## EXERCISE DETAILS
Exactly reproduce the lines from the top of the entries below through the line containing "false [] None", with both ends included.

[SOURCE DATA — start]

(** * The disposition of an attempt *)

Record disposition := mkDisposition {
  d_status : string; d_retry : bool; d_channels : list string; d_code : option string }.
Definition result_retryable (row : channel_result) : bool :=
  negb (r_success row) && negb (eligibilityTerminal row) && negb (r_terminal row) && negb (providerTerminal row).
Definition deliveryDisposition (results : list channel_result) : disposition :=
  let unsuccessful := List.filter (λ row, negb (r_success row)) results in
  let retryable := List.filter result_retryable results in
  let anySuccess := existsb (λ row, r_success row || partialSuccess row) results in
  let eligibilityRows := List.filter eligibilityTerminal unsuccessful in
  let terminalCode :=
    match eligibilityRows with
    | [] => if existsb providerTerminal unsuccessful then Some "PERMANENT_DELIVERY_FAILURE"%string else None
    | _ => Some (if forallb (λ row, is_text "RECIPIENT_OPTED_OUT" (r_errorCode row)) eligibilityRows
                 then "RECIPIENT_OPTED_OUT" else "NO_VERIFIED_RECIPIENTS")%string
    end in
  match unsuccessful, retryable with
  | [], _ => mkDisposition "sent" false [] None
  | _, [] => mkDisposition (if anySuccess then "partial" else "blocked") false [] terminalCode
  | _, _ => mkDisposition (if anySuccess then "partial" else "failed") true (map r_channel retryable) None
  end.
Record queue_outcome := mkOutcome {
  o_status : string; o_retry : bool; o_channels : list string; o_code : option string;
  notifyUnverified : bool; notifyProviderTerminal : bool }.
(** The options the callers pass: nothing, or the worker's flags. *)
Definition queueDeliveryOutcome (results : list channel_result) (whatsappPermanentFailure reachedMaxAttempts : bool)
  : queue_outcome :=
  let d := deliveryDisposition results in
  let forcedBlock := whatsappPermanentFailure || reachedMaxAttempts in
  let status := if forcedBlock then "blocked"%string else d_status d in
  let retry := negb forcedBlock && d_retry d && negb (bool_decide (status = "sent"%string))
               && negb (bool_decide (status = "blocked"%string)) in
  mkOutcome status retry (if retry then d_channels d else []) (d_code d)
    (existsb eligibilityTerminal results) (existsb providerTerminal results).

(** * Discovery: reconciling with the channels configured now *)

Definition sameStringList (left right : list string) : bool :=
  bool_decide (merge_sort str_le left = merge_sort str_le right).
(** [JSON.stringify] with the keys of every object sorted. *)
Fixpoint stableJson (value : jsval) : string :=
  match value with
  | Arr l => "[" +:+ join "," (map stableJson l) +:+ "]"
  | Obj fs =>
      "{" +:+ join "," (map member_text (sort_keys
        ((fix members (fs : list (string * jsval)) : list (string * string) :=
          match fs with [] => [] | (k, x) :: fs => (k, stableJson x) :: members fs end) fs))) +:+ "}"
  | Undef => "undefined"
  | _ => JSON_stringify value
  end.
Definition ledger_json (retry required : list string) (outcomes : fields) : jsval :=
  Obj [("version", Num (Fin 1)); ("retry", Arr (map Str retry)); ("required", Arr (map Str required));
       ("outcomes", Obj outcomes)].
(** The own outcomes of the channels, in the channels' order. *)
Definition add_outcome (outcomes acc : fields) (channel : string) : fields :=
  match assoc_get channel outcomes with Some o => assoc_set channel o acc | None => acc end.
Definition outcomes_of (channels : list string) (outcomes : fields) : fields :=
  fold_left (add_outcome outcomes) channels [].

Record reconciled := mkReconciled { rc_channels : jsval; rc_changed : bool }.
Definition reconcileDeliveryChannels (stored : jsval) (configuredChannels : jsval) : reconciled :=
  let live := deliveryChannelNames configuredChannels in
  let l := parseDeliveryLedger stored in
  if ledger_legacy l then
    match stored with
    | Arr _ | Str _ =>
        let storedList := ledger_retry l in
        let next :=
          match storedList with
          | [] => live
          | _ => match List.filter (λ channel, bool_decide (channel ∈ storedList)) live with
                 | [] => storedList | next => next end
          end in
        mkReconciled (Arr (map Str next)) (negb (sameStringList next storedList))
    | _ => mkReconciled (Arr (map Str live)) true
    end
  else
    let outcomes := outcomes_of live (ledger_outcomes l) in
    let retry := List.filter (λ channel, still_owed (lookup_field channel outcomes)) live in
    mkReconciled (ledger_json retry live outcomes)
      (negb (sameStringList retry (ledger_retry l)) || negb (sameStringList live (ledger_required l))
       || negb (bool_decide (stableJson (Obj outcomes) = stableJson (Obj (ledger_outcomes l))))).

(** * A user's retry *)

Definition webhookRetryGeneration (outcome : jsval) : Z :=
  if negb (is_object outcome) then 0 else
  match Number_finite (get "retryGeneration" outcome) with
  | Some n => if 0 <? n then n else if is_true (get "reopened" outcome) then 1 else 0
  | None => if is_true (get "reopened" outcome) then 1 else 0
  end.
Definition webhookRetryGenerationFromStored (stored : jsval) : Z :=
  webhookRetryGeneration (lookup_field "webhooks" (ledger_outcomes (parseDeliveryLedger stored))).

(** [known]: the channels required, or those with an outcome. *)
Definition known_channels (l : ledger) : list string :=
  match ledger_required l with [] => (ledger_outcomes l).*1 | required => required end.
(** The outcome of a channel whose failure was final, opened again. *)
Definition reopened_outcome (outcome : jsval) : fields :=
  assoc_remove "reopened" (spread (own_entries outcome)
    [("state", Str "failed"); ("terminal", Bool false); ("reason", Str "provider")]).

Inductive retry_plan :=
| plan_ok (channel : string) (eligible : list string) (channels : jsval)
| plan_refused (code : jsval) (eligible : list string).
Definition eligible_channels_of (l : ledger) : list string :=
  dedup (List.filter (λ channel, still_owed (lookup_field channel (ledger_outcomes l))) (ledger_retry l)
         ++ List.filter (λ channel, canRecheckRecipientOutcome channel (lookup_field channel (ledger_outcomes l)))
              (known_channels l)).
(** The requested channel, or the only eligible one. *)
Definition chosen_channel (requestedChannel : jsval) (eligible : list string) : option string :=
  let requested := trim (js_String (js_or requestedChannel (Str EmptyString))) in
  if bool_decide (requested = EmptyString) then match eligible with [only] => Some only | _ => None end
  else Some requested.
(** The outcomes once [channel] is open again. *)
Definition retried_outcomes (channel : string) (outcomes : fields) : fields :=
  let outcome := lookup_field channel outcomes in
  if canRecheckRecipientOutcome channel outcome then assoc_remove channel outcomes
  else if providerTerminalOutcome outcome then
    let next := reopened_outcome outcome in
    let next := if bool_decide (channel = "webhooks"%string)
                then assoc_set "retryGeneration" (Num (Fin (webhookRetryGeneration outcome + 1))) next else next in
    assoc_set channel (Obj next) outcomes
  else outcomes.

Definition planManualRetry (stored requestedChannel : jsval) : retry_plan :=
  let l := parseDeliveryLedger stored in
  if ledger_legacy l then
    let eligible := ledger_retry l in
    match chosen_channel requestedChannel eligible with
    | None => plan_refused (Str (match eligible with [] => "NO_ELIGIBLE_CHANNELS" | _ => "CHANNEL_REQUIRED" end)) eligible
    | Some channel =>
        if bool_decide (channel ∈ eligible) then plan_ok channel eligible (Arr [Str channel])
        else plan_refused (Str "CHANNEL_NOT_ELIGIBLE") eligible
    end
  else
    let outcomes := ledger_outcomes l in
    let known := known_channels l in
    let eligible := eligible_channels_of l in
    let permanent := List.filter (λ channel, providerTerminalOutcome (lookup_field channel outcomes)) known in
    match chosen_channel requestedChannel eligible with
    | None =>
        if 1 <? Z.of_nat (length eligible) then plan_refused (Str "CHANNEL_REQUIRED") eligible
        else match permanent with
             | [] => plan_refused (Str "NO_ELIGIBLE_CHANNELS") eligible
             | _ => plan_refused (Str "CHANNEL_PERMANENT") permanent
             end
    | Some channel =>
        let outcome := lookup_field channel outcomes in
        if truthy outcome && is_text "sent" (get "state" outcome) then plan_refused (Str "ALREADY_DELIVERED") eligible
        else if isEligibilityOutcome outcome && negb (canRecheckRecipientOutcome channel outcome) then
          plan_refused (js_or (get "code" outcome) (Str "RECIPIENT_NOT_VERIFIED")) eligible
        else if negb (bool_decide (channel ∈ known)) && negb (bool_decide (channel ∈ eligible)) then
          plan_refused (Str "CHANNEL_NOT_ELIGIBLE") eligible
        else
          plan_ok channel eligible
            (ledger_json [channel] (if bool_decide (channel ∈ known) then known else known ++ [channel])
               (retried_outcomes channel outcomes))
    end.

(** A user's new webhook: the channel is required and owed again. *)
Definition requeueWebhookChannel (stored : jsval) : option jsval :=
  let l := parseDeliveryLedger stored in
  if ledger_legacy l then Some (Arr (map Str (dedup (ledger_retry l ++ ["webhooks"%string])))) else
  let outcome := lookup_field "webhooks" (ledger_outcomes l) in
  if truthy outcome && (is_text "sent" (get "state" outcome) || isEligibilityOutcome outcome) then None else
  let required := dedup (known_channels l ++ ["webhooks"%string]) in
  let retry := dedup (ledger_retry l ++ ["webhooks"%string]) in
  let outcomes :=
    if truthy outcome && (is_true (get "terminal" outcome) || is_text "blocked" (get "state" outcome)
                          || is_text "partial" (get "state" outcome))
    then assoc_set "webhooks" (Obj (assoc_set "retryGeneration" (Num (Fin (webhookRetryGeneration outcome + 1)))
           (reopened_outcome outcome))) (ledger_outcomes l)
    else ledger_outcomes l in
  Some (ledger_json retry required outcomes).

(** The bulk requeue's CASE expression over the stored column.  [->>]: the
    text of a value, NULL for null and absent. *)
Definition json_text (v : jsval) : option string :=
  match v with
  | Undef | Null => None
  | Str s => Some s
  | _ => Some (JSON_stringify v)
  end.
(** [^[0-9]{1,12}([.][0-9]{1,12})?$]: the digits of the two parts. *)
Definition numeric_text (s : string) : option (string * string) :=
  let short ds := (1 <=? slen ds) && (slen ds <=? 12) && sforall is_digit ds in
  match split_on "." s with
  | [ds] => if short ds then Some (ds, EmptyString) else None
  | [ds; fs] => if short ds && short fs then Some (ds, fs) else None
  | _ => None
  end.
Definition sql_retryGeneration (outcome : jsval) : Z :=
  let reopened := if bool_decide (json_text (get "reopened" outcome) = Some "true"%string) then 1 else 0 in
  match json_text (get "retryGeneration" outcome) ≫= numeric_text with
  | Some (ds, fs) =>
      if (0 <? decimal ds) || (0 <? decimal fs) then decimal ds else reopened
  | None => reopened
  end.
Definition bulkRequeueWebhookSql (channels : jsval) : jsval :=
  let outcomes := get "outcomes" channels in
  let webhooks := get "webhooks" outcomes in
  let text k := json_text (get k webhooks) in
  if isPlainObject channels && bool_decide (json_text (get "version" channels) = Some "1"%string)
     && isPlainObject webhooks
     && negb (bool_decide (text "state"%string = Some "sent"%string))
     && negb (bool_decide (text "reason"%string = Some "eligibility"%string))
     && (bool_decide (text "terminal"%string = Some "true"%string)
         || bool_decide (text "state"%string = Some "blocked"%string)
         || bool_decide (text "state"%string = Some "partial"%string))
  then
    let retry :=
      match get "retry" channels with
      | Arr l => if existsb (is_text "webhooks") l then Arr l else Arr (l ++ [Str "webhooks"])
      | _ => Arr [Str "webhooks"]
      end in
    let reopened := spread (assoc_remove "reopened" (own_entries webhooks))
      [("state", Str "failed"); ("terminal", Bool false); ("reason", Str "provider");
       ("retryGeneration", Num (Fin (sql_retryGeneration webhooks + 1)))] in
    Obj (assoc_set "outcomes" (Obj (assoc_set "webhooks" (Obj reopened) (own_entries outcomes)))
           (assoc_set "retry" retry (own_entries channels)))
  else channels.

[SOURCE DATA — finish]

## WORKED SOLUTION
(** * The disposition of an attempt *)

Record disposition := mkDisposition {
  d_status : string; d_retry : bool; d_channels : list string; d_code : option string }.
Definition result_retryable (row : channel_result) : bool :=
  negb (r_success row) && negb (eligibilityTerminal row) && negb (r_terminal row) && negb (providerTerminal row).
Definition deliveryDisposition (results : list channel_result) : disposition :=
  let unsuccessful := List.filter (λ row, negb (r_success row)) results in
  let retryable := List.filter result_retryable results in
  let anySuccess := existsb (λ row, r_success row || partialSuccess row) results in
  let eligibilityRows := List.filter eligibilityTerminal unsuccessful in
  let terminalCode :=
    match eligibilityRows with
    | [] => if existsb providerTerminal unsuccessful then Some "PERMANENT_DELIVERY_FAILURE"%string else None
    | _ => Some (if forallb (λ row, is_text "RECIPIENT_OPTED_OUT" (r_errorCode row)) eligibilityRows
                 then "RECIPIENT_OPTED_OUT" else "NO_VERIFIED_RECIPIENTS")%string
    end in
  match unsuccessful, retryable with
  | [], _ => mkDisposition "sent" false [] None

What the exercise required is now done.